(Entries taken from a collection)
=== Begin Enclosure ===

(* ===== verification/Waiting.v ===== *)
(** * Waiting for interrupts

    Models the loops that sleep in [wfi]: [idle_entry] of
    [src/src/kthread/idle.rs] (Module [Idle]) and the wait for a transfer in
    [src/src/demos/sd_adma.rs] and [virtio_blk.rs] (Module [DoneWait]), one
    instruction at a time.  Both depend on [kernel_trap_handler], which steps
    over a [wfi] it interrupted and returns with interrupts off.

    [pending] are the interrupts the hart has noticed and not served.  A pending
    interrupt is taken before the next instruction when interrupts are on; [wfi]
    ends, whether they are on or off, when one is pending. *)

From S2P Require Import Prelude Bytes Asm Trap KernelTrap Thread.

Module Wfi.
Section machine.
Context {K I : Type} (serve : I -> K -> K) (code : Z -> Z).

Record hart := mkHart { pc : Z; sie : bool; asleep : bool; pending : list I; kern : K }.

(** One interrupt is claimed and served. *)
Definition dispatch_irq (s : K * list I) : outcome (K * list I) :=
  Ret (match s.2 with [] => s | i :: q => (serve i s.1, q) end).

(** An interrupt taken at [pc]: [kernel_trap_entry] with its handler. *)
Definition trap (h : hart) : outcome hart :=
  let! ' (pc, (k, q)) := KTrap.kernel_trap_handler dispatch_irq code (2 ^ 63 + Trap.EXTERNAL) (pc h) (kern h, pending h) in
  Ret (mkHart pc false false q k).

(** [instr] is what the instruction at [pc] does; [wfi] sleeps unless an
    interrupt is pending. *)
Definition wfi (h : hart) : hart :=
  match pending h with
  | [] => mkHart (pc h) (sie h) true [] (kern h)
  | _ => mkHart (pc h + 4) (sie h) false (pending h) (kern h)
  end.

Lemma trap_at h i q n : pending h = i :: q -> pc h mod 2 = 0 -> 0 <= pc h < USIZE - 4 -> KTrap.instr_at code (pc h) = Ret n ->
  trap h = Ret (mkHart (if n =? KTrap.INSTR_WFI then pc h + 4 else pc h) false false q (serve i (kern h))).
Proof.
  intros Hp Hm Hb Hn. unfold trap, KTrap.kernel_trap_handler. change (Trap.is_interrupt (2 ^ 63 + Trap.EXTERNAL)) with true.
  change (Trap.interrupt_code (2 ^ 63 + Trap.EXTERNAL) =? Trap.EXTERNAL) with true. unfold dispatch_irq. cbn [snd fst obind]. rewrite Hp. cbn [obind].
  rewrite Hm, Z.eqb_refl, Hn. cbn [obind]. destruct (n =? KTrap.INSTR_WFI); [|done]. by rewrite uadd_ok by lia.
Qed.

Context (instr : hart -> outcome hart).

Inductive hstep (h : hart) : hart -> Prop :=
| hs_trap h' : asleep h = false -> sie h = true -> pending h <> [] -> trap h = Ret h' -> hstep h h'
| hs_wake : asleep h = true -> pending h <> [] -> hstep h (wfi h)
| hs_exec h' : asleep h = false -> (sie h = true -> pending h = []) -> instr h = Ret h' -> hstep h h'.

(** Interrupts arrive at any time. *)
Inductive step (h : hart) : hart -> Prop :=
| st_hart h' : hstep h h' -> step h h'
| st_arrive i : step h (mkHart (pc h) (sie h) (asleep h) (pending h ++ [i]) (kern h)).

(** Every run of the hart, with no further interrupts, comes to [P]. *)
Inductive eventually (P : hart -> Prop) (h : hart) : Prop :=
| ev_now : P h -> eventually P h
| ev_step h' : hstep h h' -> (forall h', hstep h h' -> eventually P h') -> eventually P h.

Lemma eventually_mono (P Q : hart -> Prop) h : (forall h, P h -> Q h) -> eventually P h -> eventually Q h.
Proof. intros HPQ. induction 1 as [h Hp|h h' Hs _ IH]; [by apply ev_now, HPQ|by eapply ev_step]. Qed.

Lemma eventually_trans (P Q : hart -> Prop) h : eventually P h -> (forall h, P h -> eventually Q h) -> eventually Q h.
Proof. intros H HPQ. induction H as [h Hp|h h' Hs _ IH]; [by apply HPQ|by eapply ev_step]. Qed.

(** The three ways to go on exclude each other. *)
Lemma run_trap h h' P : asleep h = false -> sie h = true -> pending h <> [] -> trap h = Ret h' -> eventually P h' -> eventually P h.
Proof. intros Ha Hs Hp Ht He. eapply ev_step; [by apply hs_trap|]. intros h2 [h3 _ _ _ E|E|h3 _ E _]; [congruence|congruence|]. destruct Hp. auto. Qed.

Lemma run_wake h P : asleep h = true -> pending h <> [] -> eventually P (wfi h) -> eventually P h.
Proof. intros Ha Hp He. eapply ev_step; [by apply hs_wake|]. intros h2 [h3 E|_|h3 E]; [congruence|done|congruence]. Qed.

Lemma run_exec h h' P : asleep h = false -> (sie h = true -> pending h = []) -> instr h = Ret h' -> eventually P h' -> eventually P h.
Proof. intros Ha Hs Hi He. eapply ev_step; [by eapply hs_exec|]. intros h2 [h3 _ E1 E2|E|h3 _ _ E]; [destruct E2; auto|congruence|congruence]. Qed.
End machine.
End Wfi.

Module Idle.
Import Wfi.

Section idle.
(** The loop of [idle_entry] at [base]: [csrs], [wfi], [csrc], and the call of
    [schedule_if_ready]. *)
Context (base : Z) (code : Z -> Z).
Notation hart := (hart (K := Thr.kernel) (I := list Thr.irq)).

(** What the handler of a device does to the threads. *)
Definition serve (i : list Thr.irq) (k : Thr.kernel) : Thr.kernel := foldl Thr.handle_irq k i.

(** When [schedule_if_ready] finds a thread it does not return: the thread has
    the hart, and the loop is over until [enter_idle] starts it again. *)
Definition idle_instr (h : hart) : outcome hart :=
  if negb (bool_decide (Thr.CURRENT_THREAD (kern h) = Some 0)) then Fault
  else if pc h =? base then Ret (mkHart (pc h + 4) true false (pending h) (kern h))
  else if pc h =? base + 4 then Ret (wfi h)
  else if pc h =? base + 8 then Ret (mkHart (pc h + 4) false false (pending h) (kern h))
  else if pc h =? base + 12 then
    let! k := Thr.schedule_if_ready (kern h) in
    Ret (mkHart base (sie h) false (pending h) k)
  else Fault.

(** The scheduler found nothing to run and [enter_idle] has just started the
    loop, with interrupts off. *)
Definition entered (h : hart) : Prop :=
  pc h = base /\ sie h = false /\ asleep h = false /\ Thr.CURRENT_THREAD (kern h) = Some 0 /\ Thr.queue (kern h) = [] /\
  exists boxes, Thr.reachable (Thr.mkSys (kern h) boxes).

Definition reachable (h : hart) : Prop := exists h0, entered h0 /\ rtc (step serve code idle_instr) h0 h.

Context (Hbase : base mod 2 = 0) (Hb : 0 <= base /\ base + 16 < USIZE).
Context (Hwfi : KTrap.instr_at code (base + 4) = Ret KTrap.INSTR_WFI).
Context (Hcsrc : exists n, KTrap.instr_at code (base + 8) = Ret n /\ n <> KTrap.INSTR_WFI).

Definition idle (h : hart) : Prop := Thr.CURRENT_THREAD (kern h) = Some 0.

(** Interrupts are on only around the [wfi], and a thread that is ready is seen
    before the loop comes to the [wfi] again. *)
Record idle_inv (h : hart) : Prop := {
  ii_minv : Thr.minv (Thr.manager (kern h)) None;
  ii_idle : Thr.has_idle (kern h);
  ii_asleep : asleep h = true -> pc h = base + 4;
  ii_pc : (pc h = base /\ sie h = false /\ Thr.queue (kern h) = []) \/ (pc h = base + 4 /\ sie h = true /\ Thr.queue (kern h) = []) \/
          pc h = base + 8 \/ (pc h = base + 12 /\ sie h = false) }.

Lemma serve_quiet i k : Thr.quiet k (serve i k).
Proof. apply Thr.irqs_quiet. Qed.

Lemma serve_keeps i k : Thr.minv (Thr.manager k) None -> Thr.has_idle k ->
  Thr.minv (Thr.manager (serve i k)) None /\ Thr.has_idle (serve i k) /\ Thr.CURRENT_THREAD (serve i k) = Thr.CURRENT_THREAD k.
Proof.
  intros Hm Hi. destruct (serve_quiet i k). split_and!; [auto| |done]. unfold Thr.has_idle in *. by rewrite q_idle.
Qed.

(** Interrupts put threads at the end of the queue. *)
Lemma irq_queue k i : exists l, Thr.queue (Thr.handle_irq k i) = Thr.queue k ++ l.
Proof.
  destruct i as [t m|t]; cbn [Thr.handle_irq]; unfold Thr.send_message, Thr.wake_thread; destruct (Thr.get_thread t (Thr.manager k)) as [u|];
    try (exists []; by rewrite app_nil_r); unfold Thr.wake; case_bool_decide; cbn; [by eexists|exists []; by rewrite app_nil_r|by eexists|exists []; by rewrite app_nil_r].
Qed.

Lemma serve_queue i : forall k, exists l, Thr.queue (serve i k) = Thr.queue k ++ l.
Proof.
  unfold serve. induction i as [|x i IH]; intros k; [exists []; by rewrite app_nil_r|]. cbn [foldl]. destruct (irq_queue k x) as [l E].
  destruct (IH (Thr.handle_irq k x)) as [l' E']. exists (l ++ l'). by rewrite E', E, <- app_assoc.
Qed.

(** [schedule_if_ready] in the idle loop. *)
Lemma schedule_ok k : Thr.minv (Thr.manager k) None -> Thr.has_idle k -> Thr.CURRENT_THREAD k = Some 0 ->
  exists k', Thr.schedule_if_ready k = Ret k' /\
    match Thr.queue k with i :: q => Thr.CURRENT_THREAD k' = Some i /\ i <> 0 | [] => k' = k end.
Proof.
  intros Hm Hi Hc. unfold Thr.schedule_if_ready. destruct (Thr.queue k) as [|i q] eqn:E.
  - rewrite bool_decide_true by done. by exists k.
  - rewrite bool_decide_false by done. destruct (Thr.schedule_spec k Hm Hi) as (k' & Ek & _ & _ & _ & Hq). rewrite E in Hq. exists k'. split; [done|]. split; [apply Hq|].
    assert (Hin : i ∈ Thr.queue k) by (rewrite E; by left). apply (Thr.mi_ready _ _ Hm) in Hin as (t & Ht & _). pose proof (Thr.mi_id _ _ Hm _ _ Ht). lia.
Qed.

Lemma at_trap h i q : idle_inv h -> asleep h = false -> sie h = true -> pending h = i :: q ->
  (pc h = base + 4 \/ pc h = base + 8) /\ trap serve code h = Ret (mkHart (base + 8) false false q (serve i (kern h))).
Proof.
  intros [Hm Hi Ha Hpc] Has Hs Hp. destruct Hcsrc as (n & Hn & Hne).
  destruct Hpc as [(E & Hs' & _)|[(E & _)|[E|(E & Hs')]]]; try congruence.
  - split; [by left|]. rewrite (trap_at serve code h i q KTrap.INSTR_WFI); rewrite ?E; try done; [|lia..]. rewrite Z.eqb_refl. f_equal. f_equal. lia.
  - split; [by right|]. rewrite (trap_at serve code h i q n); rewrite ?E; try done; [|lia..]. by rewrite (proj2 (Z.eqb_neq _ _) Hne).
Qed.

Lemma hstep_inv h h' : (idle h -> idle_inv h) -> hstep serve code idle_instr h h' -> idle h' -> idle_inv h'.
Proof.
  intros Hinv Hs Hid'. destruct Hs as [h' Ha Hsie Hp Ht|Ha Hp|h' Ha Hsie Hi].
  - destruct (pending h) as [|i q] eqn:Ep; [done|]. assert (Hid : idle h).
    { unfold trap, KTrap.kernel_trap_handler, dispatch_irq in Ht. rewrite Ep in Ht. cbn [snd fst obind] in Ht.
      change (Trap.is_interrupt (2 ^ 63 + Trap.EXTERNAL)) with true in Ht. change (Trap.interrupt_code (2 ^ 63 + Trap.EXTERNAL) =? Trap.EXTERNAL) with true in Ht. cbn [obind] in Ht.
      assert (Hk : kern h' = serve i (kern h)).
      { destruct (pc h mod 2 =? 0); [|by injection Ht as <-]. destruct (KTrap.instr_at code (pc h)) as [n| |]; [|done..]. cbn [obind] in Ht.
        destruct (n =? KTrap.INSTR_WFI); [|by injection Ht as <-]. destruct (uadd (pc h) 4); [|done..]. by injection Ht as <-. }
      unfold idle in *. by rewrite Hk, (Thr.q_current _ _ (serve_quiet i (kern h))) in Hid'. }
    specialize (Hinv Hid). destruct (at_trap h i q Hinv Ha Hsie Ep) as [_ E]. rewrite Ht in E. injection E as ->.
    destruct (serve_keeps i (kern h) (ii_minv _ Hinv) (ii_idle _ Hinv)) as (H1 & H2 & _). split; cbn; auto. done.
  - assert (Hid : idle h) by (unfold idle, wfi in *; by destruct (pending h)). destruct (Hinv Hid) as [Hm Hi Hpc _]. specialize (Hpc Ha).
    unfold wfi. destruct (pending h); [done|]. split; cbn; [done|done|done|]. right. right. left. lia.
  - unfold idle_instr in Hi. case_bool_decide as Hid; [|done]. destruct (Hinv Hid) as [Hm Hidl Has Hpc]. cbn [negb] in Hi.
    destruct Hpc as [(E & Hs' & Hq)|[(E & Hs' & Hq)|[E|(E & Hs')]]]; rewrite E in Hi; repeat (rewrite (proj2 (Z.eqb_neq _ _)) in Hi by lia); rewrite Z.eqb_refl in Hi.
    + injection Hi as <-. split; cbn; try done. right. left. done.
    + injection Hi as <-. unfold wfi. destruct (pending h) eqn:Ep; (split; cbn; [done|done|done|]); [right; left; done|right; right; left; lia].
    + injection Hi as <-. split; cbn; try done. right. right. right. split; [lia|done].
    + destruct (schedule_ok (kern h) Hm Hidl Hid) as (k' & Ek & Hq). rewrite Ek in Hi. cbn [obind] in Hi. injection Hi as <-. unfold idle in Hid'. cbn [kern] in Hid'.
      destruct (Thr.queue (kern h)) as [|i q] eqn:Eq; [subst k'|destruct Hq; congruence]. split; cbn; try done. left. by rewrite Hs'.
Qed.

Lemma idle_reachable_inv h : reachable h -> idle h -> idle_inv h.
Proof.
  intros (h0 & (E1 & E2 & E3 & E4 & E5 & boxes & Hs) & Hr).
  assert (H0 : idle h0 -> idle_inv h0).
  { intros _. destruct (Thr.reachable_inv _ Hs) as [Hm Hi _ _ _]. unfold Thr.running in Hm. cbn [Thr.kern] in *. rewrite E4 in Hm. split; [exact Hm|exact Hi|congruence|by left]. }
  clear E1 E2 E3 E4 E5 Hs. induction Hr as [h|h1 h2 h3 Hst _ IH]; [done|]. apply IH. destruct Hst as [h' Hh|i]; [by eapply hstep_inv|].
  intros Hid. destruct (H0 Hid). by split.
Qed.

(** ** What comes of a ready thread and of an interrupt *)
Notation eventually := (eventually serve code idle_instr).

Lemma instr_csrs h : idle h -> pc h = base -> idle_instr h = Ret (mkHart (base + 4) true false (pending h) (kern h)).
Proof. intros Hi E. unfold idle_instr. rewrite bool_decide_true by done. cbn [negb]. by rewrite E, Z.eqb_refl. Qed.

Lemma instr_csrc h : idle h -> pc h = base + 8 -> idle_instr h = Ret (mkHart (base + 12) false false (pending h) (kern h)).
Proof.
  intros Hi E. unfold idle_instr. rewrite bool_decide_true by done. cbn [negb]. rewrite E, !(proj2 (Z.eqb_neq _ _)) by lia. rewrite Z.eqb_refl. do 2 f_equal. lia.
Qed.

Lemma instr_check h k : idle h -> pc h = base + 12 -> Thr.schedule_if_ready (kern h) = Ret k -> idle_instr h = Ret (mkHart base (sie h) false (pending h) k).
Proof.
  intros Hi E Hk. unfold idle_instr. rewrite bool_decide_true by done. cbn [negb]. rewrite E, !(proj2 (Z.eqb_neq _ _)) by lia. by rewrite Z.eqb_refl, Hk.
Qed.

Lemma awake h : idle_inv h -> pc h <> base + 4 -> asleep h = false.
Proof. intros Hi Hn. destruct (asleep h) eqn:E; [|done]. by destruct Hn; apply (ii_asleep _ Hi). Qed.

(** From the [csrc] with interrupts off, or behind it. *)
Lemma checked h i q : idle h -> idle_inv h -> sie h = false -> pc h = base + 8 \/ pc h = base + 12 -> Thr.queue (kern h) = i :: q ->
  eventually (fun h' => Thr.CURRENT_THREAD (kern h') = Some i) h.
Proof.
  intros Hid Hi Hs Hpc Hq. destruct (schedule_ok (kern h) (ii_minv _ Hi) (ii_idle _ Hi) Hid) as (k' & Ek & Hc). rewrite Hq in Hc. destruct Hc as [Hc _].
  destruct Hpc as [E|E].
  - eapply run_exec; [apply awake; [done|lia]|congruence|by apply instr_csrc|].
    eapply run_exec; [done|done|by apply instr_check|]. by apply ev_now.
  - eapply run_exec; [apply awake; [done|lia]|congruence|by apply instr_check|]. by apply ev_now.
Qed.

=== End Enclosure ===

[WORK INSTRUCTION]:
Make a copy of each line in the records above that has the word "Inductive".

[SOLUTION TO THE EXERCISE]:
Inductive hstep (h : hart) : hart -> Prop :=
Inductive step (h : hart) : hart -> Prop :=
Inductive eventually (P : hart -> Prop) (h : hart) : Prop :=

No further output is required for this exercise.